Cuando le dieron a Carlos Fuentes el premio Príncipe de Asturias de las Letras trajo consigo a Oviedo a muchos de los amigos que simbolizaban su pasión por la relación humana como sustrato de su vida cotidiana.

Era 1993; Fuentes todavía no había padecido las dentelladas que luego le hicieron el alma más recóndita, pero había en aquella abundancia de abrazos que se trajo a la capital de Asturias como la ambición de no estar nunca solo.

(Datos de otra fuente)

(* ===== verification/ResourceDomainSpec.v ===== *)
(** * Exact accounting of resource domains

    The contract of [ResourceDomain]: the counters of a domain are at every
    moment the exact number and sum of its live charges, the limits hold, a
    charge key pays back once, and a domain generation is pinned until its
    last charge is gone and then never comes back. *)

From S2P Require Import Prelude ResourceDomain.

(** ** The invariant *)

Definition is_charge (k : ResourceKey) (row : ResourceChargeRow) : bool :=
  bool_decide (charge_state row = ChargeLive) && bool_decide (charge_domain row = k).
Definition one_if (k : ResourceKey) (row : ResourceChargeRow) : Z :=
  if is_charge k row then 1 else 0.
Definition amount_if (k : ResourceKey) (row : ResourceChargeRow) : Z :=
  if is_charge k row then charge_amount row else 0.

(** What the live charges of one class say about a domain key. *)
Definition live_objects (cs : list ResourceChargeRow) (k : ResourceKey) : Z := sumZ (one_if k) cs.
Definition live_amount (cs : list ResourceChargeRow) (k : ResourceKey) : Z := sumZ (amount_if k) cs.

Definition amount_max (c : ChargeClass) : Z :=
  match c with SectionCharge => u32_max | ChannelCharge => u64_max end.

Record usage_ok (c : ChargeClass) (cs : list ResourceChargeRow) (k : ResourceKey) (u : Usage)
    : Prop := {
  use_objects_exact : use_objects u = live_objects cs k;
  use_amount_exact : use_amount u = live_amount cs k;
  use_objects_bound : use_objects u <= use_object_limit u <= u32_max;
  use_amount_bound : use_amount u <= use_amount_limit u <= amount_max c;
}.

Definition state_ok (row : ResourceDomainRow) : Prop :=
  match row_state row with
  | DomainLive => 1 <= row_generation row /\ 1 <= owner_references row <= u32_max
  | DomainClosing => 1 <= row_generation row /\ owner_references row = 0 /\ row_charged row = true
  | DomainRetired => owner_references row = 0 /\ row_charged row = false
  end.

Record domain_row_ok (cs : ChargeClass -> list ResourceChargeRow) (i : nat) (row : ResourceDomainRow)
    : Prop := {
  row_gen_range : 0 <= row_generation row <= kResourceDomainGenerationMaximum;
  row_usage : forall c, usage_ok c (cs c) (MkKey i (row_generation row)) (usage c row);
  row_state_ok : state_ok row;
}.

Definition pinned (rows : list ResourceDomainRow) (k : ResourceKey) : Prop :=
  exists row, rows !! key_slot k = Some row /\ row_generation row = key_generation k /\
    row_state row <> DomainRetired.

Definition charge_row_ok (rows : list ResourceDomainRow) (row : ResourceChargeRow) : Prop :=
  0 <= charge_generation row <= kResourceChargeGenerationMaximum /\
  match charge_state row with
  | ChargeLive => 1 <= charge_generation row /\ 0 < charge_amount row /\
      pinned rows (charge_domain row)
  | ChargeRetired => charge_amount row = 0
  end.

Record domains_ok (d : Domains) : Prop := {
  ok_domain_count : length (g_resource_domains d) = kResourceDomainCapacity;
  ok_charge_count : forall c, length (charges c d) = charge_capacity c;
  ok_rows : forall i row, g_resource_domains d !! i = Some row ->
    domain_row_ok (fun c => charges c d) i row;
  ok_charges : forall c i row, charges c d !! i = Some row ->
    charge_row_ok (g_resource_domains d) row;
}.

(** ** Reading the tables *)

Lemma one_if_nonneg k row : 0 <= one_if k row.
Proof. unfold one_if. destruct (is_charge k row); lia. Qed.

Lemma is_charge_true k row :
  is_charge k row = true <-> charge_state row = ChargeLive /\ charge_domain row = k.
Proof. unfold is_charge. rewrite andb_true_iff, !bool_decide_eq_true. done. Qed.

Lemma amount_if_nonneg rows k row : charge_row_ok rows row -> 0 <= amount_if k row.
Proof.
  intros [_ Hr]. unfold amount_if. destruct (is_charge k row) eqn:Hc; [|lia].
  apply is_charge_true in Hc as [Hs _]. rewrite Hs in Hr. lia.
Qed.

Lemma RowCharged_false row :
  row_charged row = false <-> forall c, use_objects (usage c row) = 0 /\ use_amount (usage c row) = 0.
Proof.
  unfold row_charged. rewrite !orb_false_iff, !negb_false_iff, !Z.eqb_eq. split.
  - intros (((? & ?) & ?) & ?) []; done.
  - intros H. pose proof (H SectionCharge). pose proof (H ChannelCharge). simpl in *. tauto.
Qed.

Lemma live_zero cs k :
  live_objects cs k = 0 ->
  forall row, row ∈ cs -> charge_state row = ChargeLive -> charge_domain row <> k.
Proof.
  intros Hz row Hr Hs Hk.
  pose proof (sumZ_member (one_if k) _ _ (fun _ _ => one_if_nonneg _ _) Hr) as Hle.
  unfold live_objects in Hz. rewrite Hz in Hle. unfold one_if in Hle.
  by rewrite (proj2 (is_charge_true _ _) (conj Hs Hk)) in Hle.
Qed.

Section Read.
Context (d : Domains) (H : domains_ok d).

Lemma elem_charge_ok c row : row ∈ charges c d -> charge_row_ok (g_resource_domains d) row.
Proof. intros Hr. apply list_elem_of_lookup in Hr as [i Hi]. by eapply ok_charges. Qed.

Lemma live_objects_nonneg c k : 0 <= live_objects (charges c d) k.
Proof. apply sumZ_nonneg. intros. apply one_if_nonneg. Qed.

Lemma live_amount_nonneg c k : 0 <= live_amount (charges c d) k.
Proof. apply sumZ_nonneg. intros row Hr. eapply amount_if_nonneg. by eapply elem_charge_ok. Qed.
Definition HandleTableInsert (h : Heap) (t : HandleTable) (obj requested_rights : Z)
    : option (HandleTable * Result Z) :=
  if (obj =? 0) || bool_decide (type_of h obj = TypeInvalid) || bad_rights requested_rights
  then Some (t, inl EInvalidArgument)
  else if lacks (TypeAllowedRights (type_of h obj)) requested_rights
  then Some (t, inl EPermissionDenied)
  else if KObjectRefcount h obj =? 0 then Some (t, inl EBadState)
  else if negb (bool_decide (table_state t = TableOpen)) then Some (t, inl EBadState)
  else if kHandleTableCapacity <=? next_free_hint t then Some (t, inl EBadState)
  else match find_free t with
       | None => None
       | Some (t, None) => Some (t, inl EOutOfMemory)
       | Some (t, Some index) =>
           match slot_of t index with
           | None => None
           | Some s =>
               let generation := wrap32 (slot_generation s + 1) in
               let handle := HandleEncode index generation in
               if handle =? kHandleInvalid then None
               else
                 let s := MkSlot obj requested_rights 0 generation (acquisition_pins s) TypeInvalid
                            SlotLive in
                 Some (with_hint (with_slot t index s) index, inr handle)
           end
       end.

Él no lo dijo, no lo diría nunca, pero en ese semblante triunfador del hombre de 1993 había ya un trasunto del penúltimo que vi, en Londres, con el doctor Ricardo Lagos, hablando del mundo, de lo mal que está hecho el mundo. Fuentes no era el mismo que en 1993; era 2011, y el mundo, su propio mundo, se había resquebrajado ya por donde más le dolía. Pero él no lo dijo, no lo diría nunca. En Buenos Aires, anteayer mismo, dijo que tenía demasiados proyectos como para sentir cerca la necesidad de decir la palabra muerte. Pero la palabra muerte estaba sin duda incrustada en la peor, en la más real, de sus fantasías. La fantasía de la vida.

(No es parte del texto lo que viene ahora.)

(* ===== verification/HandleTableOps.v ===== *)
(** * Handle tables: codec and per-operation contracts

    The handle codec is a bijection (plain and tagged).  For every critical
    section of the table, under the row invariant [slot_ok], a contract says
    that no assertion fails and gives the exact result and the one row that
    changes.  [HandleTableSpec] builds the concurrent system on these. *)

From S2P Require Import Prelude KObject HandleTable.

Ltac unfold_handle_consts :=
  unfold kHandleInvalid, kHandleSlotBits, kHandleSlotMask, kHandleGenerationBits,
    kHandleGenerationMax, kHandlePositiveMax, kHandleTableCapacity in *.
Ltac hlia := unfold_handle_consts; ulia.

(** ** The codec *)

Lemma pack_handle slot generation :
  0 <= slot < 4096 -> 0 <= generation <= kHandleGenerationMax ->
  Z.lor (wrap32 (Z.shiftl generation kHandleSlotBits)) slot = generation * 4096 + slot.
Proof.
  intros Hs Hg. unfold_handle_consts. by apply (pack_token 12); ulia.
Qed.

Lemma low_bits x : Z.land x kHandleSlotMask = x mod 4096.
Proof. change kHandleSlotMask with (Z.ones 12). by rewrite Z.land_ones by lia. Qed.

Lemma high_bits x : Z.shiftr x kHandleSlotBits = x / 4096.
Proof. unfold kHandleSlotBits. by rewrite Z.shiftr_div_pow2 by lia. Qed.

Lemma encode_value slot generation :
  0 < slot < kHandleTableCapacity -> 0 < generation <= kHandleGenerationMax ->
  HandleEncode slot generation = generation * 4096 + slot.
Proof.
  intros Hs Hg. unfold HandleEncode. unfold kHandleTableCapacity in *.
  rewrite pack_handle by lia.
  replace (0 <? slot) with true by lia. replace (slot <? 64) with true by lia.
  replace (0 <? generation) with true by lia.
  by replace (generation <=? kHandleGenerationMax) with true by lia.
Qed.

Lemma decode_value handle d :
  0 <= handle -> HandleDecode handle = Some d ->
  0 < dec_slot d < kHandleTableCapacity /\ 0 < dec_generation d <= kHandleGenerationMax
  /\ handle = dec_generation d * 4096 + dec_slot d.
Proof.
  unfold HandleDecode. rewrite low_bits, high_bits. intros Hnn H. guards_in H.
  pose proof (Z.mod_pos_bound handle 4096 ltac:(lia)).
  pose proof (Z.div_mod handle 4096 ltac:(lia)).
  pose proof (Z.div_pos handle 4096). hlia.
Qed.

Lemma decode_packed slot generation :
  0 < slot < kHandleTableCapacity -> 0 < generation <= kHandleGenerationMax ->
  HandleDecode (generation * 4096 + slot) = Some (MkDecoded slot generation).
Proof.
  intros Hs Hg. unfold HandleDecode. rewrite low_bits, high_bits. unfold_handle_consts.
  rewrite packed_low, packed_high by lia.
  repeat (case_match; [lia|]). done.
Qed.

Lemma decode_encode slot generation :
  0 < slot < kHandleTableCapacity -> 0 < generation <= kHandleGenerationMax ->
  HandleDecode (HandleEncode slot generation) = Some (MkDecoded slot generation).
Proof. intros. rewrite encode_value by done. by apply decode_packed. Qed.

Lemma encode_nonzero slot generation :
  0 < slot < kHandleTableCapacity -> 0 < generation <= kHandleGenerationMax ->
  HandleEncode slot generation <> kHandleInvalid.
Proof. intros. rewrite encode_value by done. hlia. Qed.

(** The speculation mask is the identity on every decoded row, and the
    assertion behind it always holds. *)
Lemma decode_nospec handle :
  0 <= handle -> DecodeHandleNospec handle = Some (HandleDecode handle).
Proof.
  intros Hnn. unfold DecodeHandleNospec. destruct (HandleDecode handle) as [[slot generation]|] eqn:E; [|done].
  apply decode_value in E as (Hs & Hg & _); [|done]. simpl in *. unfold MaskedIndex32.
  replace (slot <? kHandleTableCapacity) with true by lia.
  change (wrap32 (0 - 1)) with (Z.ones 32). rewrite Z.land_ones, Z.mod_small by hlia.
  replace (slot <? kHandleTableCapacity) with true by lia.
  by rewrite Z.eqb_refl.
Qed.

Lemma encode_in_range slot generation :
  HandleEncode slot generation <> kHandleInvalid ->
  0 < slot < kHandleTableCapacity /\ 0 < generation <= kHandleGenerationMax.
Proof. unfold HandleEncode. guards; lia. Qed.

Lemma decode_tagged_packed slot generation base :
  0 < slot < kHandleTableCapacity -> 0 < generation <= kHandleGenerationMax -> 0 <= base <= 4032 ->
  HandleDecodeTagged (generation * 4096 + (base + slot)) base true
    = Some (generation * 4096 + slot).
Proof.
  intros Hs Hg Hb. unfold HandleDecodeTagged. unfold_handle_consts.
  rewrite (wrap32_small (base + 64)) by ulia.
  rewrite wrap32_small by ulia.
  change 4095 with kHandleSlotMask. change 12 with kHandleSlotBits. rewrite low_bits, high_bits.
  rewrite packed_low, packed_high by lia.
  replace (base + slot - base) with slot by lia. rewrite encode_value by hlia. unfold_handle_consts.
  repeat (case_match; [lia|]). done.
Qed.

Lemma encode_tagged_value handle base v :
  0 <= handle -> is_u32 base -> HandleEncodeTagged handle base true = Some v ->
  exists d, HandleDecode handle = Some d /\ base <= 4032
            /\ v = dec_generation d * 4096 + (base + dec_slot d).
Proof.
  intros Hb Hu H. unfold HandleEncodeTagged in H. guards_in H.
  assert (base <= 4032) as Hle by (rewrite wrap32_small in * by hlia; hlia).
  eexists. split; [done|]. split; [done|].
  destruct (decode_value _ _ Hb Heqo) as (? & ? & _).
  rewrite (wrap32_small (base + _)) by hlia. apply pack_handle; hlia.
Qed.


(** The handle codec.  Packing a row and generation and decoding give
    each other back: a 32-bit value decodes exactly when it is the encoding
    of a row in 1..63 and a generation in 1..2^19-1, handles never set bit
    31, and moving a handle into a type band and back returns it. *)
Theorem handle_codec_roundtrip (handle base : Z) (Hh : is_u32 handle) (Hb : is_u32 base) :
  (forall d, HandleDecode handle = Some d
             <-> handle <> kHandleInvalid /\ HandleEncode (dec_slot d) (dec_generation d) = handle)
  /\ (forall slot generation, HandleEncode slot generation <= kHandlePositiveMax)
  /\ (forall v, HandleEncodeTagged handle base true = Some v ->
        v <= kHandlePositiveMax /\ HandleDecodeTagged v base true = Some handle)
  /\ (forall v, is_u64 v -> HandleDecodeTagged v base true = Some handle ->
        HandleEncodeTagged handle base true = Some v).
Proof.
  split; [|split; [|split]].
  - intros [slot generation]. simpl. split.
    + intros H. apply decode_value in H as (Hs & Hg & ->); [|ulia]. simpl in *.
      rewrite encode_value by done. split; [hlia | done].
    + intros [Hne He]. rewrite <- He in Hne. apply encode_in_range in Hne as [? ?].
      rewrite <- He. by apply decode_encode.
  - intros slot generation. unfold HandleEncode. guards.
    rewrite pack_handle by hlia. hlia.
  - intros v H. apply encode_tagged_value in H as (d & Hd & Hle & ->); [|ulia|done].
    destruct (decode_value _ _ (proj1 Hh) Hd) as (Hs & Hg & Hv). split; [hlia|].
    rewrite decode_tagged_packed by (done || hlia). by rewrite Hv.
  - intros v Hv H. unfold HandleDecodeTagged in H. guards_in H.
    rewrite low_bits, high_bits in *.
    assert (base <= 4032) as Hle by (rewrite wrap32_small in * by hlia; hlia).
    rewrite (wrap32_small v) in * by hlia. rewrite (wrap32_small (base + _)) in * by hlia.
    destruct (encode_in_range (v mod 4096 - base) (v / 4096)) as [Hr Hg];
      [intros He; rewrite He in *; hlia|].
    unfold HandleEncodeTagged. rewrite decode_encode by done. simpl.
    rewrite (wrap32_small (base + kHandleTableCapacity)) by hlia.
    rewrite (wrap32_small (base + _)) by hlia. rewrite pack_handle by hlia.
    repeat (case_match; [hlia|]). f_equal. pose proof (Z.div_mod v 4096 ltac:(lia)). lia.
Qed.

Pero vayamos a 1993 y a la continuación de su relación con la vida, que en algún momento le enseñó dientes feroces. La vida cotidiana iba por un lado, pero su voluntad de escritura iba por otro. Podían pasar catástrofes, pero había una fuerza íntima en este escritor indesmayable para superar sin rasguños el enorme perjuicio de vivir. Como si cabalgara sobre un muro lleno de cristales rotos, Carlos Fuentes tomó la literatura como un estandarte y venció aquellas batallas sin decir que las estaba librando, como si se las embolsara en la triste magnitud de su congoja secreta. Para tener esa actitud, para superarse a sí mismo y aparecer por las mañanas sin enseñar los rasguños del alma, tuvo aliados poderosos, sus amigos. A aquel encuentro de Oviedo vinieron simbólicamente algunos, pero uno que viniera ya simbolizaba para él lo que buscaba fuera de sí mismo: el abrazo, el abrazo del hombre, el abrazo de la identidad más íntima de la literatura con la más íntima de sus ambiciones: seguir escribiendo aunque la marea y el tiempo estuvieran en su contra. Por eso se salvó de los saldos de la vida, de las heridas que fabricó el destino para torcerle su voluntad. La amistad, en algún momento, le quebró la mano a la desesperanza. Y aunque su elegancia nunca dejó vislumbrar la magnitud de las heridas (la muerte de sus dos hijos fue la noticia de la que ni él ni Silvia Lemus, su mujer, se recuperaron nunca), es cierto que el tiempo le fue apagando, hasta ayer mismo, el semblante siempre entusiasta de este atleta de la literatura. Aquellas muertes fueron decisivas en el ámbito de su melancolía; ya Fuentes no podía ser el atleta, era el hombre del corazón a punto de ser vencido. Pero no lo iba a decir. No lo diría nunca.

Vinieron muchos a Oviedo, pero sobre todo allí estaba Gabriel García Márquez, que entonces lo seguía a todas partes porque también Fuentes le seguía. Eran dos amigos seguros, entrañables. Ese era su amigo del continente, y tenerlo junto a él le daba seguridad y destino. Siempre recuerdo el momento en que Fuentes recogió el galardón de manos del príncipe de Asturias. García Márquez sacaba las manos hacia afuera, haciendo muy notorio su aplauso. Y Fuentes lo miraba desde el estrado. Más que aquel premio, el viaje de Fuentes por la vida precisaba de ese reconocimiento que sonaba. Ahora que ha muerto Fuentes acaso escucho mejor la dimensión de ese reconocimiento que él hizo de su amigo cuando éste ganó el Nobel: lo ganó Gabo, lo ganamos todos. Así soslayó siempre sus desencantos, con la elegancia que ahora le ha sellado los labios.